What to work on ▸ Return the data below exactly, but only from the line containing "split; [|split; [exact Hl | exact Hvc]]." through the line containing "as (shift & terms & Hs & HF & Hiff & H).", with both of those lines included.

The input ▸
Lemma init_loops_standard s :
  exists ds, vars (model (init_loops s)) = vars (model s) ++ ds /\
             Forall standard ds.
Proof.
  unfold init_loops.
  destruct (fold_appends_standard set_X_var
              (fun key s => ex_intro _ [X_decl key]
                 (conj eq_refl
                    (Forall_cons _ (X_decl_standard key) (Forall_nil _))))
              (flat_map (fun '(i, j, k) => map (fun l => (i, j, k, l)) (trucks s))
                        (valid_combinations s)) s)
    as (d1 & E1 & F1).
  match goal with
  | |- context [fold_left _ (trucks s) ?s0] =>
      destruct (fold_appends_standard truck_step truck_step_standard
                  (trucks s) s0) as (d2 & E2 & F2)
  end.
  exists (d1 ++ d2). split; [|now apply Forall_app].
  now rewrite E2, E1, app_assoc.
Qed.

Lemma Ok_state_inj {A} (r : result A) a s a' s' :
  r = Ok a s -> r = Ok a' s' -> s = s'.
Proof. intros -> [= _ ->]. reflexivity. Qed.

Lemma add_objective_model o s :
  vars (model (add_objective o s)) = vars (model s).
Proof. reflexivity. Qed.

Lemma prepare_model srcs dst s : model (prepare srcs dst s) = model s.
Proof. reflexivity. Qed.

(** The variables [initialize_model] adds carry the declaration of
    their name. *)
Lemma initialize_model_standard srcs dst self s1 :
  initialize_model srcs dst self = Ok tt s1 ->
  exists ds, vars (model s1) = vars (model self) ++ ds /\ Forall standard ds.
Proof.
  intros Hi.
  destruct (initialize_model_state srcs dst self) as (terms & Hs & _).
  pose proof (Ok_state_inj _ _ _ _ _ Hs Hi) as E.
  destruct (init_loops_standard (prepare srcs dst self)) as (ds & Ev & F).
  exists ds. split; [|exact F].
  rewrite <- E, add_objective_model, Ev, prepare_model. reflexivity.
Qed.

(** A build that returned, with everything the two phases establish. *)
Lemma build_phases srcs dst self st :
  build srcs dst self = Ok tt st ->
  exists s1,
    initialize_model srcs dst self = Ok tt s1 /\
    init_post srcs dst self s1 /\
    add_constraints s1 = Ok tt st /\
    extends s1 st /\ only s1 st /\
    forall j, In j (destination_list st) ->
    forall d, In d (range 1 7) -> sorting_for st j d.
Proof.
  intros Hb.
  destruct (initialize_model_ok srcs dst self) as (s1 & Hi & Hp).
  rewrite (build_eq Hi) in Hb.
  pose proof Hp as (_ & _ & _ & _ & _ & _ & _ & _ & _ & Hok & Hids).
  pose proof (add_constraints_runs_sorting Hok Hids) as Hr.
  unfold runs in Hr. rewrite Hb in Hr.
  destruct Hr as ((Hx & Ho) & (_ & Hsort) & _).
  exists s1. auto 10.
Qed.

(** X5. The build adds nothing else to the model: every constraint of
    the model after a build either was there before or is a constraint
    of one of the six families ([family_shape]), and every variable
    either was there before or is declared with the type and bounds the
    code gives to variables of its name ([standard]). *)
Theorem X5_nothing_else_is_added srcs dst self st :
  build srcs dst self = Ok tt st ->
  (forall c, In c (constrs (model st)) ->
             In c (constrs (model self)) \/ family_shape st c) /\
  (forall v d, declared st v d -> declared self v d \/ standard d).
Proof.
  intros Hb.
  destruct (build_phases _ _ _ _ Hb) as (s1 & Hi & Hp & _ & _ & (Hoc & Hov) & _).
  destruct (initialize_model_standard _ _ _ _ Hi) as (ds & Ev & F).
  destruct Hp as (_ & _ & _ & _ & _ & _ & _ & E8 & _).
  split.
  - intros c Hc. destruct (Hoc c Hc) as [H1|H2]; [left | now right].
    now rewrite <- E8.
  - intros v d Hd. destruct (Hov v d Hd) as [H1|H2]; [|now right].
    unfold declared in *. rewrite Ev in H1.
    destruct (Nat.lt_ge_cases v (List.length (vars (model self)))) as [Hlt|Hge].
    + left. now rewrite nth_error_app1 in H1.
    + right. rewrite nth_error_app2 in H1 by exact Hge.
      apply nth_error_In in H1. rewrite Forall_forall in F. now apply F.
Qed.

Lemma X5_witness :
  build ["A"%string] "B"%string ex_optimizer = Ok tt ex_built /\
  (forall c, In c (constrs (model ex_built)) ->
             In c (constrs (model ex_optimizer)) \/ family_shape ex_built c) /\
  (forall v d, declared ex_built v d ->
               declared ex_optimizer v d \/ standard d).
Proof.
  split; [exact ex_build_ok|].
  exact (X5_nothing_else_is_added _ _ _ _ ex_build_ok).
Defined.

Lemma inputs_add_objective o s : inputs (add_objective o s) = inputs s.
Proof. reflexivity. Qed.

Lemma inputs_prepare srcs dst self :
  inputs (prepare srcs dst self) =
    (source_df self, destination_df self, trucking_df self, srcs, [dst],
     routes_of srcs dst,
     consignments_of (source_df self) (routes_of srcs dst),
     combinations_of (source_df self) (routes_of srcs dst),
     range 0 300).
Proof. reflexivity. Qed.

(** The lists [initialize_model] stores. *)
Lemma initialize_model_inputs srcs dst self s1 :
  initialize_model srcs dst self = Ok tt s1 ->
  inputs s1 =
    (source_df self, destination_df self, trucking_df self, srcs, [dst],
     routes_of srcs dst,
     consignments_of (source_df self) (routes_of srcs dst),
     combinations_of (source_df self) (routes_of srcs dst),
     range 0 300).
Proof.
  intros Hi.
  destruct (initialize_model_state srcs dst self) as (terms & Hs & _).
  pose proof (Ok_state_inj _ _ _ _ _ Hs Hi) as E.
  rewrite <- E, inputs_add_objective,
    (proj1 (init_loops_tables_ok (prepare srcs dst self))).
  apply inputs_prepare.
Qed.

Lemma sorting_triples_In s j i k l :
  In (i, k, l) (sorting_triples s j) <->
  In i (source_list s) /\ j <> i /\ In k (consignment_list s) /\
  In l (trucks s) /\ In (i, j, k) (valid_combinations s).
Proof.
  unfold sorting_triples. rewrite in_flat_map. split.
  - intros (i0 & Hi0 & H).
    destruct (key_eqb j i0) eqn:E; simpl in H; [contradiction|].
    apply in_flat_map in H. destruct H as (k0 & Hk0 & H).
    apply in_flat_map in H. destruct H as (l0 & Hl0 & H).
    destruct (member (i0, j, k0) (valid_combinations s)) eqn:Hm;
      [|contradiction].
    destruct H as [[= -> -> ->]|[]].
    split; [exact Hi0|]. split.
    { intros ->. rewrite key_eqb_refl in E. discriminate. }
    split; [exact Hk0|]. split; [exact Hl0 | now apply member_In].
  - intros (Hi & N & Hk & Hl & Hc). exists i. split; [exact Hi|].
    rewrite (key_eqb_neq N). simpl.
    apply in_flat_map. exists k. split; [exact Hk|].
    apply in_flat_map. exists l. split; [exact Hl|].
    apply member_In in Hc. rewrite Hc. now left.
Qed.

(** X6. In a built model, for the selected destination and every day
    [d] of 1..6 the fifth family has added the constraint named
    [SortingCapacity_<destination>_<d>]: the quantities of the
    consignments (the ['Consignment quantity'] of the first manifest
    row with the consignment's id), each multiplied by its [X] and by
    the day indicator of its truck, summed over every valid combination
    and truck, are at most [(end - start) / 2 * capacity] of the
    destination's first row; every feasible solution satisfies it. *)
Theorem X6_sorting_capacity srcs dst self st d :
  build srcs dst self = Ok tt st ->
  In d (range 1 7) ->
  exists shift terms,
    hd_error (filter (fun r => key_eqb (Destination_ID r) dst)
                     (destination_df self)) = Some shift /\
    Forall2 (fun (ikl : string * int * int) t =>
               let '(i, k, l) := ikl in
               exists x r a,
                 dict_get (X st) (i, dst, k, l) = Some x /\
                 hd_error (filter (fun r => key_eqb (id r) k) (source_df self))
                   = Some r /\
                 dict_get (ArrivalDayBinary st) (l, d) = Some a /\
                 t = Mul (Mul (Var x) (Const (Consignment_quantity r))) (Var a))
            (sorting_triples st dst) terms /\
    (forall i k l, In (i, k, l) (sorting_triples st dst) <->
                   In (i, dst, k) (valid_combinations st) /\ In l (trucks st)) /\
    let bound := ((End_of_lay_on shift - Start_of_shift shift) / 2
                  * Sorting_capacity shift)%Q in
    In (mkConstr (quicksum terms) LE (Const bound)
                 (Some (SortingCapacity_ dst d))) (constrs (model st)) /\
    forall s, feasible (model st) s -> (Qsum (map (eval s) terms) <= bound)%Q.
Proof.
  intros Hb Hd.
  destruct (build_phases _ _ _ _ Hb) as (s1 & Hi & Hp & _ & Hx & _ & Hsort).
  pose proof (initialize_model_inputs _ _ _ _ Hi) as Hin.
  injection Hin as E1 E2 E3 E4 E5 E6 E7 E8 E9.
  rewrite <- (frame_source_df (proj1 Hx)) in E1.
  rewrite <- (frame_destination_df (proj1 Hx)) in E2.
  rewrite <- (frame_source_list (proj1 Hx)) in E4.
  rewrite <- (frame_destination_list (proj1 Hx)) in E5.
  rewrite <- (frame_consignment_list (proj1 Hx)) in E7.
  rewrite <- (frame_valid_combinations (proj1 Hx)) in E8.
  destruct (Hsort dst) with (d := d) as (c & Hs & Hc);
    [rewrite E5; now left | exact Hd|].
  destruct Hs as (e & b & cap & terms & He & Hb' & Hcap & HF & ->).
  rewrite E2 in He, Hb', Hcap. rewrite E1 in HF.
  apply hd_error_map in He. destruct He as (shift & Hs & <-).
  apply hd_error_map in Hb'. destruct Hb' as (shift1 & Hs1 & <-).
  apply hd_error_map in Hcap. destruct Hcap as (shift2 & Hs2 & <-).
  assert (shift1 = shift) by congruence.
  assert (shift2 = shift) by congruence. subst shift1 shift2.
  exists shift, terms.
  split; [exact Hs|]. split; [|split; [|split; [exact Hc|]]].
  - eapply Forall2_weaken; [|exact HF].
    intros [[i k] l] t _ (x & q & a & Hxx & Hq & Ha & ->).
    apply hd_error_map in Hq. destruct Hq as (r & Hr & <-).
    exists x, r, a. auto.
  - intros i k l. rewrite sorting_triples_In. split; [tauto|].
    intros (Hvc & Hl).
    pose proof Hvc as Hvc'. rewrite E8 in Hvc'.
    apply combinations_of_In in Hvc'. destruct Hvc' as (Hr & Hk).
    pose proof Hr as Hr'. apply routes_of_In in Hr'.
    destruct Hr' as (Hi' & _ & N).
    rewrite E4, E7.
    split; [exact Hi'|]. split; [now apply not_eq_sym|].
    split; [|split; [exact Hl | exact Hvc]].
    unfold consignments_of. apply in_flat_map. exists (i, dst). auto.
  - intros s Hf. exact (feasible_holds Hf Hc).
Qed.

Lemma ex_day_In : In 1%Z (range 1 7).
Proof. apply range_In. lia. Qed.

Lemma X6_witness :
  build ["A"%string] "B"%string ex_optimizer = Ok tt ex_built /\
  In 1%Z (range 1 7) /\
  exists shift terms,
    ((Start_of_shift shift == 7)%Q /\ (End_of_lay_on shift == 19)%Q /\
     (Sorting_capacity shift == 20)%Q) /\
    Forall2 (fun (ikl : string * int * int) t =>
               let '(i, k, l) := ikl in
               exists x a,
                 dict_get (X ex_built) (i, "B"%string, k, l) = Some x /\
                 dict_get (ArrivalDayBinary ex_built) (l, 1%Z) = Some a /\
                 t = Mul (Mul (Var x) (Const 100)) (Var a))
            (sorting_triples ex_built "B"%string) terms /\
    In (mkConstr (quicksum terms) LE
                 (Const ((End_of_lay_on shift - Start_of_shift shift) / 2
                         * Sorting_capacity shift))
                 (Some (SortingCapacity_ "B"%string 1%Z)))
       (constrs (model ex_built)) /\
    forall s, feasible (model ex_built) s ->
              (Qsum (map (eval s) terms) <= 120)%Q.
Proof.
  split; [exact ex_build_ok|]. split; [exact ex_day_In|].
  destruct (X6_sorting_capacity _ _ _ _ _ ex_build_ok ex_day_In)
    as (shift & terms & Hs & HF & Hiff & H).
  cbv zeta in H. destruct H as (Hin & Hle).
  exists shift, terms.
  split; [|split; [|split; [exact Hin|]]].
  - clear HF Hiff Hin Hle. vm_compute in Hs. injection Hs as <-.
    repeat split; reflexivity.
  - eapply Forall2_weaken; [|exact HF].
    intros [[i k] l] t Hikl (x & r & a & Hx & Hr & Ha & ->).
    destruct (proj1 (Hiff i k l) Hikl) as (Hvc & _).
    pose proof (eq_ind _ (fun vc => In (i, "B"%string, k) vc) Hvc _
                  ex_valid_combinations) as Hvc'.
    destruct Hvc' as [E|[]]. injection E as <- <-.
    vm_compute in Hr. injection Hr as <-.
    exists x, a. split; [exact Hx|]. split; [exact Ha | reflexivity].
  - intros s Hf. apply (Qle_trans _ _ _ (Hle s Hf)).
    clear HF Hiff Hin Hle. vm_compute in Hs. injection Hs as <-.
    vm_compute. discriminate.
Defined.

Finished task ▸
    split; [|split; [exact Hl | exact Hvc]].
    unfold consignments_of. apply in_flat_map. exists (i, dst). auto.
  - intros s Hf. exact (feasible_holds Hf Hc).
Qed.

Lemma ex_day_In : In 1%Z (range 1 7).
Proof. apply range_In. lia. Qed.

Lemma X6_witness :
  build ["A"%string] "B"%string ex_optimizer = Ok tt ex_built /\
  In 1%Z (range 1 7) /\
  exists shift terms,
    ((Start_of_shift shift == 7)%Q /\ (End_of_lay_on shift == 19)%Q /\
     (Sorting_capacity shift == 20)%Q) /\
    Forall2 (fun (ikl : string * int * int) t =>
               let '(i, k, l) := ikl in
               exists x a,
                 dict_get (X ex_built) (i, "B"%string, k, l) = Some x /\
                 dict_get (ArrivalDayBinary ex_built) (l, 1%Z) = Some a /\
                 t = Mul (Mul (Var x) (Const 100)) (Var a))
            (sorting_triples ex_built "B"%string) terms /\
    In (mkConstr (quicksum terms) LE
                 (Const ((End_of_lay_on shift - Start_of_shift shift) / 2
                         * Sorting_capacity shift))
                 (Some (SortingCapacity_ "B"%string 1%Z)))
       (constrs (model ex_built)) /\
    forall s, feasible (model ex_built) s ->
              (Qsum (map (eval s) terms) <= 120)%Q.
Proof.
  split; [exact ex_build_ok|]. split; [exact ex_day_In|].
  destruct (X6_sorting_capacity _ _ _ _ _ ex_build_ok ex_day_In)
    as (shift & terms & Hs & HF & Hiff & H).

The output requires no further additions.